DATA FOR THIS TASK:
(* ===== verification/MempoolFacts.v ===== *)
(** The transaction pool: which transactions a block is made of, and the
    order in which queued pool requests take effect. *)
From S2P Require Import Prelude Json JsonLaws Common External Merkle Accounts Txs Memory.
Open Scope Z_scope.

(** ** Lemmas *)
Lemma nonce_less_strict_weak : strict_weak nonce_less.
Proof.
  unfold strict_weak, nonce_less. split_and!; intros *; rewrite ?Z.ltb_lt, ?Z.ltb_ge; lia.
Qed.

Lemma sorted_by_app {A} (less : A -> A -> bool) l1 l2 : sorted_by less (l1 ++ l2) ->
  sorted_by less l1 /\ forall a b, a ∈ l1 -> b ∈ l2 -> less b a = false.
Proof.
  unfold sorted_by. induction l1 as [|x l1 IH]; intros Hs.
  - split; [constructor|]. intros ? ? Ha. by apply elem_of_nil in Ha.
  - inversion Hs as [|?? Hs' Hx]; subst. destruct (IH Hs') as [Hl Hab].
    apply Forall_app in Hx as [Hx1 Hx2]. split; [by constructor|].
    intros a b [->|Ha]%elem_of_cons Hb; [|by apply Hab].
    by eapply (proj1 (Forall_forall _ _) Hx2).
Qed.

(** The effect of one pool request. *)
Definition apply_tx `{Base58} (pool : gmap string Transaction) (req : MempoolRequest)
  : gmap string Transaction :=
  match mr_Kind req, mr_Tx req, mr_Keys req with
  | MemAppend, Some tx, _ => Mempool_Append tx pool
  | MemRemove, _, Some keys => Mempool_Remove keys pool
  | _, _, _ => pool
  end.

Section pool_facts.
Context `{Base58}.

Lemma handleTx_apply req s :
  Memory_handleTx req s = (Done tt, set_mempool (apply_tx (mempool s) req) s).
Proof. unfold Memory_handleTx, apply_tx, modify, ret. destruct req as [[] [] []], s; done. Qed.

Lemma run_tx_cons req rest s : stateCh s = [] -> txCh s = req :: rest ->
  run_tx s = (Done tt, set_mempool (apply_tx (mempool s) req) (set_txCh rest s)).
Proof.
  intros Hi Hq. unfold run_tx, bind, get, modify. rewrite Hi, Hq. by rewrite handleTx_apply.
Qed.

Lemma run_tx_stuck s : stateCh s <> [] -> run_tx s = (Done tt, s).
Proof. intros Hi. unfold run_tx, bind, get. by destruct (stateCh s). Qed.

Lemma drain_tx_spec n : forall s, stateCh s = [] -> (length (txCh s) <= n)%nat ->
  drain_tx n s = (Done tt,
    set_txCh [] (set_mempool (fold_left apply_tx (txCh s) (mempool s)) s)).
Proof.
  induction n as [|n IH]; intros s Hi Hl.
  - destruct s as [p h m [|] sq nc]; [done|cbn in Hl; lia].
  - cbn [drain_tx]. destruct (txCh s) as [|req rest] eqn:E.
    + assert (run_tx s = (Done tt, s)) as Hr by (unfold run_tx, bind, get; by rewrite Hi, E).
      rewrite (bind_done _ _ _ _ _ Hr), IH by (rewrite ?E; cbn; (done || lia)). by rewrite E.
    + rewrite (bind_done _ _ _ _ _ (run_tx_cons _ _ _ Hi E)).
      rewrite IH by (destruct s; cbn in *; (done || lia)). by destruct s.
Qed.

Lemma drain_tx_stuck n s : stateCh s <> [] -> drain_tx n s = (Done tt, s).
Proof.
  intros Hi. induction n as [|n IH]; [done|]. cbn [drain_tx].
  by rewrite (bind_done _ _ _ _ _ (run_tx_stuck s Hi)).
Qed.

(** Room in the queue. *)
Lemma send_tx_queued req s : (length (txCh s) < txCh_room)%nat ->
  send_tx req s = (Done tt, set_txCh (txCh s ++ [req]) s).
Proof. intros Hl. unfold send_tx, bind, get. by rewrite (proj2 (Nat.ltb_lt _ _) Hl). Qed.

Lemma send_tx_full req s : (txCh_room <= length (txCh s))%nat -> stateCh s <> [] ->
  exists w, send_tx req s = (Blocked w, s).
Proof.
  intros Hl Hi. unfold send_tx, bind, get. rewrite (proj2 (Nat.ltb_ge _ _) Hl).
  destruct (stateCh s); [done|by eexists].
Qed.

(** A service with nothing to hand over: sending either queues the request, or
    first lets the service handle the oldest one; the pool the queue stands for
    is the same. *)
Lemma send_tx_spec req s : stateCh s = [] -> (length (txCh s) <= txCh_room)%nat ->
  exists s', send_tx req s = (Done tt, s')
    /\ (length (txCh s') <= txCh_room)%nat
    /\ fold_left apply_tx (txCh s') (mempool s')
       = apply_tx (fold_left apply_tx (txCh s) (mempool s)) req
    /\ stateCh s' = stateCh s /\ heap s' = heap s /\ stateMem s' = stateMem s.
Proof.
  intros Hi Hl. destruct (decide (length (txCh s) < txCh_room)%nat) as [Hlt|Hge].
  - exists (set_txCh (txCh s ++ [req]) s). split; [by apply send_tx_queued|].
    cbn [mempool txCh set_txCh stateCh heap stateMem].
    rewrite length_app, fold_left_app. split_and!; (done || cbn in *; lia).
  - unfold send_tx, bind at 1, get. rewrite (proj2 (Nat.ltb_ge _ _)) by lia. rewrite Hi.
    destruct (txCh s) as [|r0 rest] eqn:E; [unfold txCh_room in Hge; cbn in Hge; lia|].
    unfold bind at 1, modify at 1. rewrite (bind_done _ _ _ _ _ (handleTx_apply r0 _)).
    eexists. split; [done|]. cbn [mempool txCh set_txCh set_mempool stateCh heap stateMem].
    rewrite length_app, fold_left_app. split_and!; (done || cbn in *; lia).
Qed.
End pool_facts.

Fixpoint send_all `{Base58} (reqs : list MempoolRequest) : M MemoryService unit :=
  match reqs with
  | [] => ret tt
  | req :: reqs' => let* _ := send_tx req in send_all reqs'
  end.

(** * Properties *)
Section pool_properties.
Context `{Base58, ExpSlices, MapOrder, !ExpSlicesLaws, !MapOrderLaws}.

(** C37: [GetTxsForBlock] returns no list for an empty pool; otherwise it
    returns the largest power of two of transactions that the pool holds, each
    of them from the pool, in order of their nonces, and none with a larger
    nonce than one that is left behind. *)
Theorem Mempool_GetTxsForBlock_correct pool : Z.of_nat (size pool) < 2 ^ 62 ->
  (pool = ∅ /\ Mempool_GetTxsForBlock pool = Done None)
  \/ exists k l rest, Mempool_GetTxsForBlock pool = Done (Some l)
       /\ length l = (2 ^ k)%nat /\ (size pool < 2 * 2 ^ k)%nat
       /\ l ++ rest ≡ₚ (map_to_list pool).*2
       /\ sorted_by nonce_less l
       /\ (forall a b, a ∈ l -> b ∈ rest ->
             td_Nonce (tx_InnerData a) <= td_Nonce (tx_InnerData b)).
Proof.
  intros Hmax. unfold Mempool_GetTxsForBlock, Mempool_Len.
  pose proof (maps_Values_perm pool) as Hp.
  assert (length (maps_Values pool) = size pool) as Hl.
  { rewrite Hp, length_fmap. apply length_map_to_list. }
  destruct (decide (size pool = 0)%nat) as [E0|E0].
  { left. split; [by apply map_size_empty_inv|]. by rewrite E0. }
  right. rewrite (proj2 (Z.eqb_neq _ _)) by lia.
  destruct (decide (size pool = 1)%nat) as [E1|E1].
  - exists 0%nat, (maps_Values pool), []. rewrite E1. unfold Mempool_get, len. rewrite Hl, E1.
    split_and!; try done; [cbn; lia|by rewrite app_nil_r| |].
    + destruct (maps_Values pool) as [|x [|]]; try (cbn in Hl; lia). repeat constructor.
    + intros a b _ Hb. by apply elem_of_nil in Hb.
  - rewrite (proj2 (Z.eqb_neq (Z.of_nat _) 1)) by lia.
    destruct (LastPowerOf2_loop_spec 64 (Z.of_nat (size pool)) 0 0) as (k & Hk & Hk62 & Hlo & Hhi);
      [lia..|by left|lia|].
    unfold LastPowerOf2. rewrite Hk. cbn [outcome_bind].
    assert (1 <= k) as Hk1.
    { destruct (decide (k = 0)) as [->|]; [|lia]. cbn in Hhi. lia. }
    pose proof (Z.pow_le_mono_r 2 1 k ltac:(lia) Hk1) as Hp2. cbn in Hp2.
    unfold Mempool_get, len. rewrite Hl.
    rewrite (proj2 (Z.leb_gt _ _)), (proj2 (Z.ltb_ge _ _)), (proj2 (Z.eqb_neq _ _)) by lia.
    set (l := SortFunc nonce_less (maps_Values pool)). set (n := Z.to_nat (2 ^ k)).
    assert (n = 2 ^ Z.to_nat k)%nat as Hn.
    { subst n. rewrite <- (Z2Nat.id k) at 1 by lia.
      rewrite <- (Nat2Z.inj_pow 2). apply Nat2Z.id. }
    assert (l ≡ₚ maps_Values pool) as Hlp by apply SortFunc_perm.
    pose proof (SortFunc_sorted nonce_less (maps_Values pool) nonce_less_strict_weak) as Hs.
    change (SortFunc _ _) with l in Hs. rewrite <- (take_drop n l) in Hs.
    apply sorted_by_app in Hs as [Hs Hab].
    exists (Z.to_nat k), (take n l), (drop n l). rewrite <- Hn.
    split_and!; [done| | |by rewrite take_drop, Hlp|done|].
    + rewrite length_take, (Permutation_length Hlp), Hl. subst n. lia.
    + subst n. rewrite Z.pow_add_r in Hhi by lia. lia.
    + intros a b Ha Hb. specialize (Hab a b Ha Hb). unfold nonce_less in Hab.
      apply Z.ltb_ge in Hab. lia.
Qed.

(** Pool requests: while the service has no reply to hand over, they take effect
    once each and in the order they were sent, whatever was queued before and
    although the queue holds only ten of them, and sending never blocks.  While
    it waits for a reply to be read, none takes effect, and the eleventh sender
    waits with it. *)
Theorem send_tx_in_order reqs s : (length (txCh s) <= txCh_room)%nat ->
  match stateCh s with
  | [] =>
      exists s', (let* _ := send_all reqs in drain_tx txCh_room) s = (Done tt, s')
        /\ txCh s' = [] /\ mempool s' = fold_left apply_tx (txCh s ++ reqs) (mempool s)
        /\ stateCh s' = [] /\ heap s' = heap s /\ stateMem s' = stateMem s
  | _ =>
      (forall n, drain_tx n s = (Done tt, s))
      /\ if decide (length (txCh s) + length reqs <= txCh_room)%nat
         then send_all reqs s = (Done tt, set_txCh (txCh s ++ reqs) s)
         else exists w, send_all reqs s = (Blocked w, set_txCh (take txCh_room (txCh s ++ reqs)) s)
  end.
Proof.
  intros Hl. destruct (stateCh s) as [|req0 rest0] eqn:Hi.
  - rewrite fold_left_app.
    assert (exists s1, send_all reqs s = (Done tt, s1) /\ (length (txCh s1) <= txCh_room)%nat
      /\ fold_left apply_tx (txCh s1) (mempool s1)
         = fold_left apply_tx reqs (fold_left apply_tx (txCh s) (mempool s))
      /\ stateCh s1 = [] /\ heap s1 = heap s /\ stateMem s1 = stateMem s)
      as (s1 & Hs & Hl1 & Hf & Hq & Hh & Hm).
    { revert s Hl Hi. induction reqs as [|req reqs IH]; intros s Hl Hi; [by exists s|].
      destruct (send_tx_spec req s Hi Hl) as (s1 & Hs & Hl1 & Hf & Hq & Hh & Hm).
      destruct (IH s1 Hl1) as (s2 & Hs2 & Hl2 & Hf2 & Hq2 & Hh2 & Hm2); [congruence|].
      exists s2. cbn [send_all fold_left]. rewrite (bind_done _ _ _ _ _ Hs), <- Hf.
      split_and!; congruence. }
    rewrite (bind_done _ _ _ _ _ Hs), drain_tx_spec by done. eexists. by split_and!.
  - assert (stateCh s <> []) as Hne by (by rewrite Hi). split; [intros n; by apply drain_tx_stuck|].
    clear Hi. revert s Hl Hne. induction reqs as [|req reqs IH]; intros s Hl Hne.
    { rewrite app_nil_r, decide_True by (cbn; lia). by destruct s. }
    cbn [send_all length]. destruct (decide (length (txCh s) < txCh_room)%nat) as [Hlt|Hge].
    + rewrite (bind_done _ _ _ _ _ (send_tx_queued req s Hlt)).
      specialize (IH (set_txCh (txCh s ++ [req]) s)). cbn [txCh set_txCh stateCh] in IH.
      rewrite <- app_assoc, length_app in IH. cbn [length app] in IH.
      replace (length (txCh s) + 1 + length reqs)%nat with (length (txCh s) + S (length reqs))%nat in IH by lia.
      apply IH; [lia|done].
    + destruct (send_tx_full req s) as [w Hw]; [lia|done|]. rewrite decide_False by lia.
      exists w. rewrite (bind_blocked _ _ _ _ _ Hw). f_equal.
      replace txCh_room with (length (txCh s)) by lia. rewrite take_app_length. by destruct s.
Qed.

(** Once the pool has handled it, an appended transaction is contained
    under its hash and no other transaction's presence changes; a removed key
    is not contained, and no other key's presence changes. *)
Theorem Mempool_Contains_correct tx keys key pool :
  Mempool_Contains key (Mempool_Append tx pool)
  = bool_decide (key = Encode (raw (tx_Hash tx))) || Mempool_Contains key pool
  /\ Mempool_Contains key (Mempool_Remove keys pool)
     = negb (bool_decide (key ∈ keys)) && Mempool_Contains key pool.
Proof.
  unfold Mempool_Contains. split.
  - unfold Mempool_Append. destruct (decide (key = Encode (raw (tx_Hash tx)))) as [->|Hne].
    + rewrite lookup_insert_eq, !bool_decide_eq_true_2 by eauto. done.
    + rewrite lookup_insert_ne by done. by rewrite (bool_decide_eq_false_2 _ Hne).
  - unfold Mempool_Remove. revert pool. induction keys as [|k keys IH]; intros pool; cbn.
    + rewrite (bool_decide_eq_false_2 (key ∈ [])) by apply not_elem_of_nil. done.
    + rewrite IH. destruct (decide (key = k)) as [->|Hne].
      * rewrite lookup_delete_eq, (bool_decide_eq_false_2 (is_Some None)) by (by intros []).
        rewrite (bool_decide_eq_true_2 (k ∈ k :: keys)) by (constructor). by rewrite andb_false_r.
      * rewrite lookup_delete_ne by done. f_equal. f_equal. apply bool_decide_ext.
        rewrite elem_of_cons. tauto.
Qed.
End pool_properties.

Section pool_witnesses.
Import Toy.

Definition demo_entry (h : byte) (nonce : Z) : Transaction :=
  mkTransaction (Some [h]) (mkTransactionData None None nonce None 1) false.

Definition demo_pool : gmap string Transaction :=
  fold_left (fun p tx => Mempool_Append tx p)
    [demo_entry x01 9; demo_entry x02 4; demo_entry x03 6] ∅.

Lemma Mempool_GetTxsForBlock_correct_witness :
  exists l, Mempool_GetTxsForBlock demo_pool = Done (Some l) /\ sorted_by nonce_less l.
Proof.
  destruct (Mempool_GetTxsForBlock_correct demo_pool) as [[He _]|(k & l & rest & Hg & _ & _ & _ & Hs & _)].
  - by vm_compute.
  - vm_compute in He. discriminate He.
  - exists l. split; [exact Hg|exact Hs].
Defined.

Lemma send_tx_in_order_witness :
  exists s', (let* _ := send_all [mkMempoolRequest MemAppend (Some (demo_entry x01 9)) None] in
              drain_tx txCh_room) NewMemoryService = (Done tt, s')
    /\ size (mempool s') = 1%nat.
Proof.
  destruct (send_tx_in_order [mkMempoolRequest MemAppend (Some (demo_entry x01 9)) None]
              NewMemoryService) as (s' & Hs & _ & Hp & _); [cbn; lia|].
  exists s'. split; [exact Hs|]. rewrite Hp. vm_compute. reflexivity.
Defined.
End pool_witnesses.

WHAT NEEDS TO BE DONE:
Filter the entries above and return only the lines holding "heap".

TASK SOLUTION:
    /\ stateCh s' = stateCh s /\ heap s' = heap s /\ stateMem s' = stateMem s.
    cbn [mempool txCh set_txCh stateCh heap stateMem].
    eexists. split; [done|]. cbn [mempool txCh set_txCh set_mempool stateCh heap stateMem].
        /\ stateCh s' = [] /\ heap s' = heap s /\ stateMem s' = stateMem s
      /\ stateCh s1 = [] /\ heap s1 = heap s /\ stateMem s1 = stateMem s)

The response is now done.